_AIM OF THE EXERCISE:_ Report only how many lines of the records contain the word "after".

_Extracted records:_
■ ■ ■ ■

(** X1: along any sequence of calls and goroutine steps the lock of the
    manager is taken and released in turn, the guarded fields are read
    only under the lock and written only under the write lock, and no
    hook is called while the lock is held. *)
Theorem lock_is_respected (c : OutputConfig) (w0 : World)
  (cs : list Call) (om0 : OutputManager) (w1 : World) :
  check_locks Unlocked (w_trace w0) = Some Unlocked ->
  NewOutputManager env c w0 = ((Some om0, None), w1) ->
  check_locks Unlocked (w_trace (snd (run_calls env cs (om0, w1))))
  = Some Unlocked.
Proof.
  intros H0 Hnew.
  destruct (run_calls_summarised cs (om0, w1)) as [seg [Htr [Hl _]]].
  rewrite Htr. cbn [snd].
  pose proof (NewOutputManager_trace c w0) as Hw1. rewrite Hnew in Hw1.
  cbn [snd] in Hw1. rewrite Hw1, !check_locks_app, H0.
  destruct (isNil (validateConfig (OutputManager_literal c))
            && nonempty (FilePath c)); cbn; exact Hl.
Qed.

(** X2: the hook registry after a sequence of calls is decided by the
    registrations and removals in it alone: each registration adds its
    hook at the end, a removal empties the registry, and no other call,
    reconfiguration and rotation included, touches it. *)
Theorem registry_follows_registrations (cs : list Call) (s : St) :
  rotationHooks (fst (run_calls env cs s))
  = fold_left registry_step cs (rotationHooks (fst s)).
Proof.
  destruct (run_calls_summarised cs s) as [seg [_ [_ [H _]]]]. exact H.
Qed.

(** X3: while the counter cannot overflow, the rotation count grows by
    exactly the number of rotations of the primitive that succeeded,
    however the calls are mixed; each call rotates at most once. *)
Theorem rotationCount_counts_successes (cs : list Call) (s : St) :
  int64_min <= rotationCount (fst s) ->
  rotationCount (fst s) + Z.of_nat (List.length cs) <= int64_max ->
  let s' := run_calls env cs s in
  Z.of_nat (successes (w_trace (snd s')))
  = Z.of_nat (successes (w_trace (snd s)))
    + (rotationCount (fst s') - rotationCount (fst s))
  /\ rotationCount (fst s) <= rotationCount (fst s')
     <= rotationCount (fst s) + Z.of_nat (List.length cs).
Proof.
  intros Hmin Hmax. cbv zeta.
  destruct (run_calls_summarised cs s)
    as [seg [Htr [_ [_ [Hs [Hc _]]]]]].
  rewrite Htr, successes_app, (Hc Hmin Hmax). lia.
Qed.

(** X4: the clock never runs backwards, and the last rotation time never
    moves backwards and never lies ahead of the clock. *)
Theorem lastRotation_is_monotone (cs : list Call) (s : St) :
  lastRotation (fst s) <= w_now (snd s) ->
  let s' := run_calls env cs s in
  lastRotation (fst s) <= lastRotation (fst s')
  /\ lastRotation (fst s') <= w_now (snd s')
  /\ w_now (snd s) <= w_now (snd s').
Proof.
  intros H. cbv zeta.
  destruct (run_calls_summarised cs s) as [seg [_ [_ [_ [_ [_ [Hn Ht]]]]]]].
  destruct (Ht H) as [H1 H2]. auto.
Qed.

End Sequences.

(* ------------------------------------------------------------------ *)
(** ** Construction, reconfiguration and the writers handed out *)

Section Lifecycle.

Variable env : Env.

(** X5: [NewOutputManager] hands out a manager exactly when the
    configuration is valid and, for a file path, its directory could be
    made; it makes that one directory and no other, only after
    validation has passed, and a logger is allocated only on success. *)
Theorem NewOutputManager_succeeds_iff (c : OutputConfig) (w : World) :
  let out := NewOutputManager env c w in
  let dir := filepath.Dir (FilePath c) in
  ((exists om, fst out = (Some om, None))
   <-> validateConfig (OutputManager_literal c) = None
       /\ (FilePath c = "" \/ env_MkdirAll env (w_tick w) dir = None))
  /\ mkdirs (w_trace (snd out))
     = (mkdirs (w_trace w)
        ++ (if isNil (validateConfig (OutputManager_literal c))
               && nonempty (FilePath c)
            then [dir] else []))%list
  /\ (forall merr,
        validateConfig (OutputManager_literal c) = None ->
        FilePath c <> "" ->
        env_MkdirAll env (w_tick w) dir = Some merr ->
        fst out
        = (None,
           Some (wrapError
                   ("failed to setup file output: "
                      ++ "failed to create log directory " ++ dir ++ ": "
                      ++ error_Error merr)
                   (wrapError
                      ("failed to create log directory " ++ dir ++ ": "
                         ++ error_Error merr) merr)))
        /\ w_next_ptr (snd out) = w_next_ptr w).
Proof.
  cbv zeta. split; [|split].
  - unfold NewOutputManager.
    destruct (validateConfig (OutputManager_literal c)) as [verr|] eqn:Hv.
    + cbn. split; [intros [om H]; discriminate|intros [H _]; discriminate].
    + destruct (nonempty (FilePath c)) eqn:Hne.
      * exec.
        destruct (env_MkdirAll env (w_tick w) (filepath.Dir (FilePath c)))
          as [merr|]; cbn.
        -- split; [intros [om H]; discriminate|].
           intros [_ [H|H]]; [|discriminate].
           apply nonempty_prop in Hne. contradiction.
        -- split; [auto|]. intros _. eexists. reflexivity.
      * cbn. split; [|intros _; eexists; reflexivity].
        intros _. split; [reflexivity|]. left.
        unfold nonempty in Hne. apply negb_false_iff in Hne.
        apply String.eqb_eq. exact Hne.
  - rewrite NewOutputManager_trace, mkdirs_app.
    destruct (isNil (validateConfig (OutputManager_literal c))
              && nonempty (FilePath c)); reflexivity.
  - intros merr Hv Hne Hm. unfold NewOutputManager. rewrite Hv.
    apply nonempty_prop in Hne. rewrite Hne. exec. rewrite Hm. cbn.
    split; reflexivity.
Qed.

(** X6: a configuration filled with the defaults fails validation for
    its path only: [NewOutputConfig path] is valid exactly when [path]
    is empty or passes the three path checks. *)
Theorem NewOutputConfig_valid_iff (path : string) :
  validateConfig (OutputManager_literal (NewOutputConfig path)) = None
  <-> path = ""
      \/ (filepath.Dir path <> "" /\ filepath.Dir path <> "."
          /\ HasSuffix path "/" = false /\ HasSuffix path "\" = false
          /\ filepath.Base path <> "" /\ filepath.Base path <> "."
          /\ filepath.Base path <> "..").
Proof.
  pose proof (validateConfig_cases
                (OutputManager_literal (NewOutputConfig path))) as H.
  cbn [config OutputManager_literal NewOutputConfig FilePath MaxSize MaxAge
       MaxBackups] in H.
  unfold DefaultMaxSize, DefaultMaxAge, DefaultMaxBackups in H.
  destruct (validateConfig (OutputManager_literal (NewOutputConfig path)))
    as [err|].
  - split; [discriminate|]. intros Hok. exfalso.
    assert (Hfail : Some err <> None) by discriminate.
    apply H in Hfail.
    destruct Hok as [Hok|[D1 [D2 [S1 [S2 [B1 [B2 B3]]]]]]].
    + subst path.
      destruct Hfail as [[F _]|[[F _]|[[F _]|F]]]; try congruence; lia.
    + destruct Hfail as [[_ [F|F]]|[[_ [F|F]]|[[_ [F|[F|F]]]|F]]];
        try congruence; lia.
  - split; [|reflexivity]. intros _.
    destruct (String.eqb path "") eqn:E; [left; apply String.eqb_eq; exact E|].
    apply String.eqb_neq in E. right.
    assert (Hok : forall F : Prop,
              (F -> (path <> ""
                     /\ (filepath.Dir path = "" \/ filepath.Dir path = "."))
                    \/ (path <> ""
                        /\ (HasSuffix path "/" = true
                            \/ HasSuffix path "\" = true))
                    \/ (path <> ""
                        /\ (filepath.Base path = ""
                            \/ filepath.Base path = "."
                            \/ filepath.Base path = ".."))
                    \/ 100 <= 0 \/ 7 < 0 \/ 5 < 0) -> ~ F).
    { intros F HF HFt. apply (proj2 H); [exact (HF HFt)|reflexivity]. }
    split; [apply Hok; intros F; left; auto|].
    split; [apply Hok; intros F; left; auto|].
    split.
    { destruct (HasSuffix path "/") eqn:S; [|reflexivity].
      exfalso. apply (Hok True); [|exact I]. intros _. right. left. auto. }
    split.
    { destruct (HasSuffix path "\") eqn:S; [|reflexivity].
      exfalso. apply (Hok True); [|exact I]. intros _. right. left. auto. }
    split; [apply Hok; intros F; right; right; left; auto|].
    split; apply Hok; intros F; right; right; left; auto.
Qed.

End Lifecycle.

Section Reconfigured.

Variable env : Env.
Lemma worker_invariants_witness :
  run_worker two_requests = Uncaught SocketError two_requests_final
  /\ (List.length (sent (conn two_requests_final)) <= 0 + 3)%nat
  /\ closed (conn two_requests_final) = false.
Proof.
  assert (run_worker two_requests = Uncaught SocketError two_requests_final)
    as Hrun by reflexivity.
  assert (final_world (handle_request 4 two_requests) = Some two_requests_final)
    as Hfinal by reflexivity.
  destruct (worker_invariants 4 two_requests two_requests_final Hfinal)
    as (_ & Hlen & _ & Hclosed).
  split; [exact Hrun|]. split; [exact Hlen | exact Hclosed].
Defined.

Lemma one_request_then_eof_witness :
  (exists s' : hops,
      run_worker (start [RecvData unknown_request; RecvData []])
      = Closed (World s'
                  (Connection [] []
                     [SampleLib.bytes_of
                        "0100001c0000270f0000000000000065000000650000010c00001394"]
                     true)))
  /\ (exists s' : hops,
        run_worker
          (World (100 : hops)
                 (Connection [RecvData unknown_request; RecvData []]
                             [SendError] [] false))
        = Uncaught SocketError
                   (World s' (Connection [RecvData []] [] [] false))).
Proof.
  split.
  - apply (one_request_then_eof unknown_request (hops_state (start [])) [] []
             "0100001c0000270f0000000000000065000000650000010c00001394"
             (SampleLib.bytes_of
                "0100001c0000270f0000000000000065000000650000010c00001394")).
    + discriminate.
    + apply Nat.eqb_neq. reflexivity.
    + reflexivity.
    + reflexivity.
  - apply (one_request_then_eof unknown_request (hops_state (start []))
             [SendError] []
             "0100001c0000270f0000000000000065000000650000010c00001394"
             (SampleLib.bytes_of
                "0100001c0000270f0000000000000065000000650000010c00001394")).
    + discriminate.
    + apply Nat.eqb_neq. reflexivity.
    + reflexivity.
    + reflexivity.
Defined.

■ ■ ■ ■

_SOLUTION TO THIS EXERCISE:_ 2